Accuracy of Transbronchial Needle Aspiration for Mediastinal Staging of Non-Small Cell Lung Cancer: A Meta-Analysis

Background: The reported accuracy of transbronchial needle aspiration (TBNA) for mediastinal staging in non- small cell lung cancer (NSCLC) varies widely. We performed a meta-analysis to estimate the accuracy of TBNA for mediastinal staging in NSCLC.

Methods: We searched Medline, Embase and the bibliographies of retrieved articles, with no language restriction, for studies evaluating TBNA accuracy. We used meta-analytic methods to construct summary receiver- operating characteristic curves and to pool sensitivity and specificity.

Results: Thirteen studies met inclusion criteria, including six studies that surgically confirmed all TBNA results and enrolled at least 10 patients with and without mediastinal metastasis (tier 1). Methodologic quality varied, but did not affect diagnostic accuracy. In tier 1 studies, the median prevalence of mediastinal metastasis was 34%. Using a random effects model, the pooled sensitivity and specificity were 39% (95% CI, 17% to 61%) and 99% (95% CI, 96% to 100%), respectively. Compared with tier 1 studies, median prevalence of mediastinal metastasis (81%; p=0.002) and pooled sensitivity (78%; 95% CI, 71% to 84%; p=0.009) were higher in non-tier 1 studies. Sensitivity analysis confirmed that the sensitivity of TBNA depends critically on the prevalence of mediastinal metastasis. The pooled major complication rate was 0.3% (95%CI, 0.01% to 4%).

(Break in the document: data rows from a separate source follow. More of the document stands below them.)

(** * Stock Data Analyzer (streamlit_tab.py): a shallow embedding

    The script fetches price data and company metadata, projects five
    fundamental figures out of the metadata, formats them as text, sends a
    prompt to a completion endpoint and renders everything in three tabs.

    Python values are an inductive type, dicts are [gmap]s with string keys,
    exceptions are an explicit error type, and the part of the script that
    talks to the provider, the model and the page runs in a small monad that
    records every request and every rendered element in program order. *)

From Stdlib Require Import String Ascii List ZArith Lia.
From stdpp Require Import base option list gmap strings pretty.
Import ListNotations.

Set Warnings "-register-all".
Open Scope string_scope.
Open Scope list_scope.

(** ** Python values *)

(** The values the provider's metadata and the data frames hold.  A float is
    carried by the text Python prints for it (its [repr], which identifies
    the float): the script never computes with a float, it only prints it or
    asks whether it is NaN. *)
Inductive pyval :=
  | VNone
  | VBool (b : bool)
  | VInt (n : Z)
  | VFloat (repr : string)
  | VStr (s : string)
  | VList (l : list pyval)
  | VDict (d : gmap string pyval).

Inductive exn :=
  | KeyError (key : string)
  | TypeError
  | ValueError (msg : string)
  | ExternalError (msg : string).

(** What a Python expression evaluates to: a value or a raised exception. *)
Inductive outcome (A : Type) :=
  | Ok (a : A)
  | Raise (e : exn).
Arguments Ok {A} a.
Arguments Raise {A} e.

#[global] Instance outcome_ret : MRet outcome := fun A a => Ok a.
#[global] Instance outcome_bind : MBind outcome := fun A B f m =>
  match m with
  | Ok a => f a
  | Raise e => Raise e
  end.

Definition is_ok {A} (o : outcome A) : bool :=
  match o with Ok _ => true | Raise _ => false end.

Definition LF : string := String "010"%char "".
Definition DQUOTE : string := String "034"%char "".

(** [d.get(key, dflt)] on a dict. *)
Definition dict_get (d : gmap string pyval) (key : string) (dflt : pyval) : pyval :=
  default dflt (d !! key).

(** [d[key]] on a dict. *)
Definition dict_getitem (d : gmap string pyval) (key : string) : outcome pyval :=
  match d !! key with
  | Some v => Ok v
  | None => Raise (KeyError key)
  end.

(** [v[key]] with a string key on any value: only a dict can be indexed by a
    string. *)
Definition getitem (v : pyval) (key : string) : outcome pyval :=
  match v with
  | VDict d => dict_getitem d key
  | _ => Raise TypeError
  end.

(** ** extract_specific_fundamental_data *)

Definition extract_specific_fundamental_data (details : gmap string pyval)
  : gmap string pyval :=
  {[ "Current Price (Harga Saham Saat Ini)" := dict_get details "currentPrice" (VStr "N/A");
     "Market Cap (Kapitalisasi Pasar)" := dict_get details "marketCap" (VStr "N/A");
     "Price to Earnings Ratio (P/E Ratio)" :=
       VDict {[ "Trailing P/E" := dict_get details "trailingPE" (VStr "N/A");
                "Forward P/E" := dict_get details "forwardPE" (VStr "N/A") ]};
     "Dividend Yield (Hasil Dividen)" := dict_get details "dividendYield" (VStr "N/A");
     "Return on Equity (ROE)" := dict_get details "returnOnEquity" (VStr "N/A") ]}.

(** A place in the record: a top-level key, or a key of a nested dict. *)
Inductive slot :=
  | Top (key : string)
  | Nested (key sub : string).

Definition slot_get (sd : gmap string pyval) (s : slot) : option pyval :=
  match s with
  | Top k => sd !! k
  | Nested k sub =>
      match sd !! k with
      | Some (VDict d) => d !! sub
      | _ => None
      end
  end.
(** * node-app-db: the request handler, start-up checks and shutdown of app.js

    A shallow embedding of [app.js] and of the [index.ejs] template.  The
    script is written in continuation-passing style, as the JavaScript is:
    [db.query] takes a callback, [await getSignedUrl] suspends the async
    callback, [process.exit] never returns.  Two semantics are given to the
    same program text: [exec] runs one task to completion against a world
    that answers the database and the presigner, and [Loop] is the event
    loop of the running process, with the driver's connection pool. *)

From Stdlib Require Import String Ascii List ZArith Lia Bool DecimalString.
From stdpp Require Import gmap strings list.
Import ListNotations.
Open Scope string_scope.

(** ** JavaScript values the script handles *)

(** [process.env] is an object from names to strings; reading an absent
    name gives [undefined], here [None]. *)
Definition truthy (v : option string) : bool :=
  match v with
  | Some (String _ _) => true
  | Some EmptyString => false
  | None => false
  end.

(** The prefix operator [!] on such a value. *)
Definition js_not (v : option string) : bool := negb (truthy v).

(** An [Error] object, as the driver and the AWS SDK hand them over. *)
Record JsError := { err_code : string; err_message : string }.

Inductive Signal :=
| SIGHUP | SIGINT | SIGQUIT | SIGKILL | SIGUSR1 | SIGUSR2
| SIGPIPE | SIGALRM | SIGTERM | SIGCHLD | SIGCONT | SIGWINCH.

Definition signum (s : Signal) : nat :=
  match s with
  | SIGHUP => 1 | SIGINT => 2 | SIGQUIT => 3 | SIGKILL => 9 | SIGUSR1 => 10
  | SIGUSR2 => 12 | SIGPIPE => 13 | SIGALRM => 14 | SIGTERM => 15
  | SIGCHLD => 17 | SIGCONT => 18 | SIGWINCH => 28
  end.

Definition Signal_eqb (a b : Signal) : bool := Nat.eqb (signum a) (signum b).

(** What the runtime does with a signal that has no handler.  SIGHUP,
    SIGINT, SIGQUIT, SIGKILL, SIGUSR2, SIGALRM and SIGTERM end the
    process, and its status is 128 + the number of the signal.  The
    others do not end it: the runtime ignores SIGPIPE, SIGCHLD, SIGCONT
    and SIGWINCH, and keeps SIGUSR1 for its debugger. *)
Definition default_action (s : Signal) : option nat :=
  match s with
  | SIGHUP | SIGINT | SIGQUIT | SIGKILL | SIGUSR2 | SIGALRM | SIGTERM =>
      Some (128 + signum s)
  | SIGUSR1 | SIGPIPE | SIGCHLD | SIGCONT | SIGWINCH => None
  end.

(** ** Data model *)

(** A row of [products]: [id INT AUTO_INCREMENT PRIMARY KEY],
    [name VARCHAR(255) NOT NULL], [description TEXT], [price DECIMAL(10, 2)].
    The two columns without [NOT NULL] can hold [NULL]; the driver hands a
    DECIMAL over as its decimal text. *)
Record Product := {
  id : Z;
  name : string;
  description : option string;
  price : option string
}.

Conclusions: When properly performed, TBNA is highly specific for identifying mediastinal metastasis in patients with NSCLC, but sensitivity depends critically on the study methods and patient population. In populations with a lower prevalence of mediastinal metastasis, the sensitivity of TBNA is much lower than reported in recent lung cancer guidelines.